[Collected data]
········
(* ===== verification/Types.v ===== *)
(** * The type system: expressions (crates/sley-check/src/lib.rs)

    Error codes, the structural traits, substitution, and the structural checks
    of type expressions against an environment of definitions.  [value] and
    [depth] are the code's arguments; depth starts at 1 and may not pass
    [MAX_TYPE_DEPTH]. *)

From S2P Require Import Prelude BTree Bytes Ssmc.
From stdpp Require Import strings.
Set Warnings "-register-all".

(** ** Errors and limits *)

Definition MAX_DEFINITIONS : N := 1000000.
Definition MAX_TYPE_WALK_VISITS : N := 1048576.
Definition CANONICAL_F32_NAN : N := 0x7fc00000.
Definition CANONICAL_F64_NAN : N := 0x7ff8000000000000.

(** The variants of [TypeErrorCode], prefixed by [Te]; [TypeError] only wraps
    the code. *)
Inductive TypeErrorCode : Type :=
| TeDepthLimit
| TeWidthInvalid
| TeParameterOutOfScope
| TeArgumentLimit
| TeArgumentArity
| TeDefinitionUnknown
| TeDefinitionDuplicate
| TeDefinitionCycle
| TeMemberDuplicate
| TeMemberUnknown
| TeSetOrder
| TeNotOrderable
| TeNotHashable
| TeNotPersistable
| TeConstShape
| TeConstRange
| TeFloatNonCanonical
| TeConstDuplicateKey
| TeResourceLimit
| TeImplicitCoercion
| TeBuiltinFailureInvalid.

#[global] Instance TypeErrorCode_eq_dec : EqDecision TypeErrorCode.
Proof. solve_decision. Defined.

Definition TypeErrorCode_as_str (c : TypeErrorCode) : string :=
  match c with
  | TeDepthLimit => "TYPE_DEPTH_LIMIT"
  | TeWidthInvalid => "TYPE_WIDTH_INVALID"
  | TeParameterOutOfScope => "TYPE_PARAMETER_OUT_OF_SCOPE"
  | TeArgumentLimit => "TYPE_ARGUMENT_LIMIT"
  | TeArgumentArity => "TYPE_ARGUMENT_ARITY"
  | TeDefinitionUnknown => "TYPE_DEFINITION_UNKNOWN"
  | TeDefinitionDuplicate => "TYPE_DEFINITION_DUPLICATE"
  | TeDefinitionCycle => "TYPE_DEFINITION_CYCLE"
  | TeMemberDuplicate => "TYPE_MEMBER_DUPLICATE"
  | TeMemberUnknown => "TYPE_MEMBER_UNKNOWN"
  | TeSetOrder => "TYPE_SET_ORDER"
  | TeNotOrderable => "TYPE_NOT_ORDERABLE"
  | TeNotHashable => "TYPE_NOT_HASHABLE"
  | TeNotPersistable => "TYPE_NOT_PERSISTABLE"
  | TeConstShape => "TYPE_CONST_SHAPE"
  | TeConstRange => "TYPE_CONST_RANGE"
  | TeFloatNonCanonical => "TYPE_FLOAT_NON_CANONICAL"
  | TeConstDuplicateKey => "TYPE_CONST_DUPLICATE_KEY"
  | TeResourceLimit => "TYPE_RESOURCE_LIMIT"
  | TeImplicitCoercion => "TYPE_IMPLICIT_COERCION"
  | TeBuiltinFailureInvalid => "TYPE_BUILTIN_FAILURE_INVALID"
  end%string.

Definition TypeErrorCode_numeric (c : TypeErrorCode) : N :=
  match c with
  | TeDepthLimit => 21000
  | TeWidthInvalid => 21001
  | TeParameterOutOfScope => 21002
  | TeArgumentLimit => 21003
  | TeArgumentArity => 21004
  | TeDefinitionUnknown => 21005
  | TeDefinitionDuplicate => 21006
  | TeDefinitionCycle => 21007
  | TeMemberDuplicate => 21008
  | TeMemberUnknown => 21009
  | TeSetOrder => 21010
  | TeNotOrderable => 21011
  | TeNotHashable => 21012
  | TeNotPersistable => 21013
  | TeConstShape => 21014
  | TeConstRange => 21015
  | TeFloatNonCanonical => 21016
  | TeConstDuplicateKey => 21017
  | TeResourceLimit => 21018
  | TeImplicitCoercion => 21019
  | TeBuiltinFailureInvalid => 21020
  end.

Abbreviation type_result A := (result TypeErrorCode A).

(** ** Traits *)

Record TypeTraits : Type := mkTraits {
  equality : bool;
  total_order : bool;
  canonical_hash : bool;
  persistable : bool
}.

#[global] Instance TypeTraits_eq_dec : EqDecision TypeTraits.
Proof. solve_decision. Defined.

Definition TypeTraits_ALL : TypeTraits := mkTraits true true true true.

Definition combine (a b : TypeTraits) : TypeTraits :=
  mkTraits (equality a && equality b) (total_order a && total_order b)
    (canonical_hash a && canonical_hash b) (persistable a && persistable b).

(** [TypeTraits { total_order: false, ..t }] *)
Definition no_order (t : TypeTraits) : TypeTraits :=
  mkTraits (equality t) false (canonical_hash t) (persistable t).

(** ** Leaf checks *)

Definition check_depth (depth : N) : type_result unit :=
  if (MAX_TYPE_DEPTH <? depth)%N then Err TeDepthLimit else Ok tt.

Definition check_width (width : IntegerWidth) : type_result unit :=
  if is_epoch_1 width then Ok tt else Err TeWidthInvalid.

(** [values.windows(2).all(|pair| pair[0] < pair[1])] *)
Definition ensure_sorted_unique (values : list EntityId) : type_result unit :=
  if strictly_sorted values then Ok tt else Err TeSetOrder.

Definition require_map_key_traits (traits : TypeTraits) : type_result unit :=
  if negb (total_order traits) then Err TeNotOrderable
  else if negb (equality traits) then Err TeNotOrderable
  else if negb (canonical_hash traits) then Err TeNotHashable
  else if negb (persistable traits) then Err TeNotPersistable
  else Ok tt.

Definition check_signed_range (width : IntegerWidth) (value : Z) : type_result unit :=
  check_width width ≫= fun _ =>
  if (width =? 128)%N then Ok tt
  else
    let limit := Z.shiftl 1 (Z.of_N (width - 1)) in
    if ((- limit <=? value) && (value <? limit))%Z then Ok tt else Err TeConstRange.

Definition check_unsigned_range (width : IntegerWidth) (value : N) : type_result unit :=
  check_width width ≫= fun _ =>
  if (width =? 128)%N then Ok tt
  else
    let limit := N.shiftl 1 width in
    if (value <? limit)%N then Ok tt else Err TeConstRange.

Definition check_f32 (bits : N) : type_result unit :=
  if (bits =? 0x80000000)%N then Err TeFloatNonCanonical
  else
    let is_nan := (N.land bits 0x7f800000 =? 0x7f800000)%N && negb (N.land bits 0x007fffff =? 0)%N in
    if is_nan && negb (bits =? CANONICAL_F32_NAN)%N then Err TeFloatNonCanonical else Ok tt.

Definition check_f64 (bits : N) : type_result unit :=
  if (bits =? 0x8000000000000000)%N then Err TeFloatNonCanonical
  else
    let is_nan :=
      (N.land bits 0x7ff0000000000000 =? 0x7ff0000000000000)%N
      && negb (N.land bits 0x000fffffffffffff =? 0)%N in
    if is_nan && negb (bits =? CANONICAL_F64_NAN)%N then Err TeFloatNonCanonical else Ok tt.

Definition check_payload_len (length : N) : type_result unit :=
  if (MAX_CONSTANT_PAYLOAD_BYTES <? length)%N then Err TeResourceLimit else Ok tt.

Definition check_collection_len (length : N) : type_result unit :=
  if (MAX_CONSTANT_ELEMENTS <? length)%N then Err TeResourceLimit else Ok tt.

Definition check_builtin_failure (kind : BuiltinFailureKind) (code : N) : type_result unit :=
  let valid :=
    match kind with
    | BFArithmetic => (1 <=? code)%N && (code <=? 3)%N
    | BFIndex => (1 <=? code)%N && (code <=? 2)%N
    | BFDuplicateKey | BFContractViolation => (code =? 1)%N
    | BFCapability => (1 <=? code)%N && (code <=? 4)%N
    end in
  if valid then Ok tt else Err TeBuiltinFailureInvalid.

(** ** Walks over type expressions *)

Fixpoint contains_parameter (value : TypeExpr) : bool :=
  match value with
  | TTypeParameter _ => true
  | TTuple values => existsb contains_parameter values
  | TNamed _ arguments => existsb contains_parameter arguments
  | TVector value | TOption value | TLocalCell value => contains_parameter value
  | TOrderedMap key value => contains_parameter key || contains_parameter value
  | TResult ok error => contains_parameter ok || contains_parameter error
  | TFunctionRef parameters result _ => existsb contains_parameter parameters || contains_parameter result
  | _ => false
  end.

Fixpoint collect_named_dependencies (value : TypeExpr) (dependencies : gset EntityId) : gset EntityId :=
  match value with
  | TNamed definition arguments =>
      foldl (fun deps argument => collect_named_dependencies argument deps)
        ({[ definition ]} ∪ dependencies) arguments
  | TTuple values => foldl (fun deps value => collect_named_dependencies value deps) dependencies values
  | TVector value | TOption value | TLocalCell value => collect_named_dependencies value dependencies
  | TOrderedMap key value =>
      collect_named_dependencies value (collect_named_dependencies key dependencies)
  | TResult ok error =>
      collect_named_dependencies error (collect_named_dependencies ok dependencies)
  | TFunctionRef parameters result _ =>
      collect_named_dependencies result
        (foldl (fun deps value => collect_named_dependencies value deps) dependencies parameters)
  | _ => dependencies
  end.

(** [arguments.get(index)] *)
Definition argument_at (arguments : list TypeExpr) (index : N) : option TypeExpr :=
  arguments !! N.to_nat index.

Fixpoint substitute (value : TypeExpr) (arguments : list TypeExpr) (depth : N) : type_result TypeExpr :=
  check_depth depth ≫= fun _ =>
  let next := (depth + 1)%N in
  match value with
  | TTypeParameter index => ok_or TeParameterOutOfScope (argument_at arguments index)
  | TTuple values => TTuple <$> map_res (fun value => substitute value arguments next) values
  | TNamed definition args =>
      TNamed definition <$> map_res (fun value => substitute value arguments next) args
  | TVector value => TVector <$> substitute value arguments next
  | TOrderedMap key value =>
      key ← substitute key arguments next;
      value ← substitute value arguments next;
      Ok (TOrderedMap key value)
  | TOption value => TOption <$> substitute value arguments next
  | TResult ok error =>
      ok ← substitute ok arguments next;
      error ← substitute error arguments next;
      Ok (TResult ok error)
  | TFunctionRef parameters result effects =>
      parameters ← map_res (fun value => substitute value arguments next) parameters;
      result ← substitute result arguments next;
      Ok (TFunctionRef parameters result effects)
  | TLocalCell value => TLocalCell <$> substitute value arguments next
  | other => Ok other
  end.

(** ** The environment *)

(** [TypeEnvironment]: the definitions by identity. *)
Abbreviation Definitions := (gmap EntityId TypeDefinition).

Definition definition (env : Definitions) (id : EntityId) : type_result TypeDefinition :=
  ok_or TeDefinitionUnknown (env !! id).

(** The member types of a definition, in declaration order: the loops over
    the fields of a record, or over the cases that have a payload. *)
Definition form_types (form : TypeDefForm) : list TypeExpr :=
  match form with
  | FormRecord fields => rf_value_type <$> fields
  | FormVariant cases => omap vc_payload_type cases
  end.

Fixpoint check_type_inner (env : Definitions) (value : TypeExpr) (parameter_count depth : N)
    : type_result unit :=
  check_depth depth ≫= fun _ =>
  match value with
  | TSInt width | TUInt width => check_width width
  | TTuple elements =>
      guard! (len elements <=? MAX_TUPLE_ITEMS)%N else TeResourceLimit;
      for_each (fun element => check_type_inner env element parameter_count (depth + 1)) elements
  | TNamed id arguments =>
      guard! (len arguments <=? MAX_TYPE_ARGUMENTS)%N else TeArgumentLimit;
      def ← definition env id;
      guard! (len arguments =? len (td_type_parameters def))%N else TeArgumentArity;
      for_each (fun argument => check_type_inner env argument parameter_count (depth + 1)) arguments
  | TVector element | TOption element | TLocalCell element =>
      check_type_inner env element parameter_count (depth + 1)
  | TOrderedMap key value =>
      check_type_inner env key parameter_count (depth + 1) ≫= fun _ =>
      check_type_inner env value parameter_count (depth + 1)
  | TResult ok error =>
      check_type_inner env ok parameter_count (depth + 1) ≫= fun _ =>
      check_type_inner env error parameter_count (depth + 1)
  | TFunctionRef parameters result effects =>
      guard! (len parameters <=? MAX_MEMBERS)%N else TeResourceLimit;
      ensure_sorted_unique effects ≫= fun _ =>
      for_each (fun parameter => check_type_inner env parameter parameter_count (depth + 1)) parameters ≫= fun _ =>
      check_type_inner env result parameter_count (depth + 1)
  | TTypeParameter index =>
      if (parameter_count <=? index)%N then Err TeParameterOutOfScope else Ok tt
  | _ => Ok tt
  end.

(** ** Uniform shape of the walks

    Every walk checks the depth, does something local, and goes on with the
    immediate parts one level down; the lemmas of this section say so once. *)

(** Predicates on every node of a type. *)
Inductive AllNodes (P : TypeExpr -> Prop) : TypeExpr -> Prop :=
| AllNodes_node t : P t -> Forall (AllNodes P) (type_children t) -> AllNodes P t.

Lemma AllNodes_inv P t : AllNodes P t <-> P t /\ Forall (AllNodes P) (type_children t).
Proof. split; [by destruct 1|]. intros [? ?]. by constructor. Qed.

Lemma AllNodes_impl (P Q : TypeExpr -> Prop) t :
  (forall t, P t -> Q t) -> AllNodes P t -> AllNodes Q t.
Proof.
  intros HPQ. induction t as [t IH] using TypeExpr_ind'. rewrite !AllNodes_inv.
  intros [HP Hc]. split; [auto|]. rewrite Forall_forall in *. auto.
Qed.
········
## WHAT THE TASK ASKS
The stretch of entries above that starts with the line containing "TeImplicitCoercion => 21019" and goes on through the line containing "mkTraits (equality a" is to be transcribed exactly, and no other line is to be transcribed.

## TASK SOLUTION
  | TeImplicitCoercion => 21019
  | TeBuiltinFailureInvalid => 21020
  end.

Abbreviation type_result A := (result TypeErrorCode A).

(** ** Traits *)

Record TypeTraits : Type := mkTraits {
  equality : bool;
  total_order : bool;
  canonical_hash : bool;
  persistable : bool
}.

#[global] Instance TypeTraits_eq_dec : EqDecision TypeTraits.
Proof. solve_decision. Defined.

Definition TypeTraits_ALL : TypeTraits := mkTraits true true true true.

Definition combine (a b : TypeTraits) : TypeTraits :=
  mkTraits (equality a && equality b) (total_order a && total_order b)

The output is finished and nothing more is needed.